### Exercise
From the listing below, copy each line that contains the word "uniform".

### Material to process
(** * Mechanical_Characters: the assembly solver and the design-space explorer

    A shallow embedding of [assembly.py]: the constraint aggregation and the
    equilibrium solve of [Assembly], the fixed topology built by [AssemblyA],
    the feasibility validator, the curve tracer, the dissimilarity filter, the
    perturbation functions and the retry loops of the explorer.

    Conventions of the embedding.
    - Python floats are read as exact rationals ([Q]); [round(x, 2)] is
      rounding to the nearest hundredth, ties to the even hundredth.  The
      two perturbation functions of extents are given a second time on
      binary64 floats ([Float64]), where the order of flooring and rounding
      decides the result.
    - A Python [dict] is an association list in insertion order with distinct
      keys; [d[k] = v] is [PyDict.set], [d.update(e)] is [PyDict.update].
    - [random.uniform(a, b)] is [a + (b - a) * u] for a draw [u]; the draws
      come from a stream that the sampling code consumes in program order.
    - A call that can raise returns an [Outcome]; a [while] loop takes fuel
      and answers [OutOfFuel] when the fuel does not suffice.
    - What lives in modules outside [assembly.py] (the residual functions of
      the connections, the minimizer of scipy, the poses of the parts) is a
      parameter of the definitions that use it. *)

From Stdlib Require Import List ZArith QArith Qround Qabs Lia Lqa Bool SpecFloat.
Import ListNotations.

Set Implicit Arguments.

(* ================================================================= *)
(** ** Outcomes of Python calls *)

(** Exceptions the code can raise, and [SearchExhausted], which the
    specification names and no statement of [assembly.py] raises. *)
Inductive exn : Type :=
| TypeError
| IndexError
| KeyError
| AssemblyFailedToInit
| SearchExhausted.

Inductive Outcome (A : Type) : Type :=
| Ok (a : A)
| Raise (e : exn)
| OutOfFuel.

Arguments Ok {A} a.
Arguments Raise {A} e.
Arguments OutOfFuel {A}.

Definition bind {A B : Type} (m : Outcome A) (k : A -> Outcome B) : Outcome B :=
  match m with
  | Ok a => k a
  | Raise e => Raise e
  | OutOfFuel => OutOfFuel
  end.

Declare Scope outcome_scope.
Delimit Scope outcome_scope with outcome.
Notation "' p <- m ;; k" := (bind m (fun p => k))
  (at level 61, p pattern, m at next level, right associativity) : outcome_scope.
Notation "x <- m ;; k" := (bind m (fun x => k))
  (at level 61, m at next level, right associativity) : outcome_scope.

(* ================================================================= *)
(** ** Numbers *)

Module PyNum.

Definition Qltb (a b : Q) : bool := negb (Qle_bool b a).

(** [max(a, b)] of Python: the first argument unless the second is greater. *)
Definition py_max (a b : Q) : Q := if Qltb a b then b else a.

(** The integer nearest to [x], ties to the even one. *)
Definition round_half_even (x : Q) : Z :=
  let n := Qnum x in
  let d := Zpos (Qden x) in
  let q := (n / d)%Z in
  let r := (n mod d)%Z in
  match (2 * r ?= d)%Z with
  | Lt => q
  | Gt => (q + 1)%Z
  | Eq => if Z.even q then q else (q + 1)%Z
  end.

(** [round(x, 2)]. *)
Definition py_round2 (x : Q) : Q := round_half_even (x * 100) # 100.

(** [round(d ** 0.5, 2)] for [d >= 0]: the hundredth nearest to the square
    root of [d], ties to the even hundredth.  With [m = 40000 * d], the root
    of [m] is twice the root of [10000 * d]. *)
Definition py_round2_sqrt (d : Q) : Q :=
  let m := (40000 * d)%Q in
  let f := Qfloor m in
  let s := Z.sqrt f in
  let tie := (Qeq_bool (inject_Z f) m && (s * s =? f)%Z && Z.odd s)%bool in
  let k := (s / 2)%Z in
  (if tie then (if Z.even k then k else (k + 1)%Z) else ((s + 1) / 2)%Z) # 100.

(** [random.uniform(a, b)] at the draw [u] of [random.random()]. *)
Definition uniform (a b u : Q) : Q := a + (b - a) * u.

End PyNum.
Import PyNum.

(* ================================================================= *)
(** ** Points, configurations and the objects of [AssemblyA] *)

(** [Point(x, y, z)] of the configuration module, and a three-entry array. *)
Record Point : Type := mkPoint { px : Q; py : Q; pz : Q }.

Record Alignment : Type := mkAlignment { al_alpha : Q; al_beta : Q; al_gamma : Q }.

Definition vector (p : Point) : list Q := [px p; py p; pz p].

Record Vec3 : Type := mkVec3 { v0 : Q; v1 : Q; v2 : Q }.

Definition Curve : Type := list Vec3.

(** The declarative configuration: the keys [return_prototype] fills. *)
Record Config : Type := mkConfig {
  gear1_radius : Q;                     (* config["gear1_init_parameters"]["radius"] *)
  stick1_length : Q;                    (* config["stick1_init_parameters"]["length"] *)
  gear2_radius : Q;
  stick2_length : Q;
  gear1_fixed_position : Point;
  gear2_fixed_position : Point;
  gear1_fixed_orientation : Alignment;
  gear2_fixed_orientation : Alignment;
  gear1_stick1_joint_location : Vec3;
  stick1_gear1_joint_location : Vec3;
  gear2_stick2_joint_location : Vec3;
  stick2_gear2_joint_location : Vec3;
  stick1_stick2_joint_location : Vec3;
  stick2_stick1_joint_location : Vec3
}.

(** Parts, as [_parse_config] constructs them. *)
Inductive Component : Type :=
| Gear (radius : Q)
| Stick (length : Q).

(** What a connection is attached to: the actuator, or [self.components[i]]. *)
Inductive PartRef : Type :=
| TheActuator
| Comp (i : nat).

Inductive Connection : Type :=
| PhaseConnection (a b : PartRef)
| FixedConnection (c : PartRef) (position : Point) (orientation : Alignment)
| PinConnection (a b : PartRef) (joint_a joint_b : Vec3).

(** The attributes [AssemblyA._parse_config] sets before it calls the
    constructor of the base class. *)
Record AssemblyA : Type := mkAssemblyA {
  config : Config;
  components : list Component;
  connections : list Connection;
  red_point_component : nat;
  anchor : list Q
}.

Definition gear1 : PartRef := Comp 0.
Definition link1 : PartRef := Comp 1.
Definition gear2 : PartRef := Comp 2.
Definition link2 : PartRef := Comp 3.

Definition parse_components (cfg : Config) : list Component :=
  [Gear (gear1_radius cfg); Stick (stick1_length cfg);
   Gear (gear2_radius cfg); Stick (stick2_length cfg)].

Definition parse_connections (cfg : Config) : list Connection :=
  [PhaseConnection TheActuator (Comp 0);
   PhaseConnection (Comp 0) (Comp 2);
   FixedConnection (Comp 0) (gear1_fixed_position cfg) (gear1_fixed_orientation cfg);
   FixedConnection (Comp 0) (gear2_fixed_position cfg) (gear2_fixed_orientation cfg);
   PinConnection (Comp 0) (Comp 1)
     (gear1_stick1_joint_location cfg) (stick1_gear1_joint_location cfg);
   PinConnection (Comp 2) (Comp 3)
     (gear2_stick2_joint_location cfg) (stick2_gear2_joint_location cfg);
   PinConnection (Comp 1) (Comp 3)
     (stick1_stick2_joint_location cfg) (stick1_stick2_joint_location cfg)].

Fixpoint zip_with {A B C : Type} (f : A -> B -> C) (l : list A) (m : list B) : list C :=
  match l, m with
  | a :: l', b :: m' => f a b :: zip_with f l' m'
  | _, _ => []
  end.

Definition parse_anchor (cfg : Config) : list Q :=
  zip_with (fun axis_1 axis_2 => py_round2 ((axis_1 + axis_2) / 2))
    (vector (gear1_fixed_position cfg)) (vector (gear2_fixed_position cfg)).

(** The object as it stands when [_parse_config] reaches its last line. *)
Definition parse_config (cfg : Config) : AssemblyA :=
  {| config := cfg;
     components := parse_components cfg;
     connections := parse_connections cfg;
     red_point_component := 1;
     anchor := parse_anchor cfg |}.

(** The signature of the base constructor is
    [__init__(self, connection_list, components, iters=100, tol=1e-4,
    plot_newt=False)]: a call with [positional] arguments after [self] binds
    when it supplies the two required parameters and at most all five. *)
Definition init_binds (positional : nat) : bool :=
  ((2 <=? positional) && (positional <=? 5))%nat.

(** [AssemblyA(config)].  The last line of [_parse_config] is the call
    [Assembly.__init__(self, self.connections)], with one argument after
    [self]; [base_init] is what the body of the base constructor does to the
    object when the call binds, and [TypeError] is raised when it does not. *)
Definition AssemblyA_init (base_init : AssemblyA -> Outcome AssemblyA) (cfg : Config)
  : Outcome AssemblyA :=
  let self := parse_config cfg in
  if init_binds 1 then base_init self else Raise TypeError.

(* ================================================================= *)
(** ** The feasibility validator *)

Definition sq (x : Q) : Q := x * x.

Definition points_distance (point1 point2 : Point) : Q :=
  let dis :=
    fold_left Qplus
      (zip_with (fun a b => sq (a - b)) (vector point1) (vector point2)) 0 in
  py_round2_sqrt dis.

(** The six guards of [is_vaild_assembleA], in program order; a guard that
    holds makes the validator return [False]. *)
Definition stick1_shorter_than_joint (cfg : Config) : bool :=
  Qltb (stick1_length cfg) (v0 (stick1_stick2_joint_location cfg)).

Definition stick2_shorter_than_joint (cfg : Config) : bool :=
  Qltb (stick2_length cfg) (v0 (stick2_stick1_joint_location cfg)).

Definition gear1_joint_outside (cfg : Config) : bool :=
  let joint_x1 := v0 (gear1_stick1_joint_location cfg) in
  let joint_y1 := v1 (gear1_stick1_joint_location cfg) in
  Qltb (sq (gear1_radius cfg)) (sq (joint_x1 - 0) + sq (joint_y1 - 0)).

Definition gear2_joint_outside (cfg : Config) : bool :=
  let joint_x2 := v0 (gear2_stick2_joint_location cfg) in
  let joint_y2 := v1 (gear2_stick2_joint_location cfg) in
  Qltb (sq (gear2_radius cfg)) (sq (joint_x2 - 0) + sq (joint_y2 - 0)).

### Task result
    - [random.uniform(a, b)] is [a + (b - a) * u] for a draw [u]; the draws
(** [random.uniform(a, b)] at the draw [u] of [random.random()]. *)
Definition uniform (a b u : Q) : Q := a + (b - a) * u.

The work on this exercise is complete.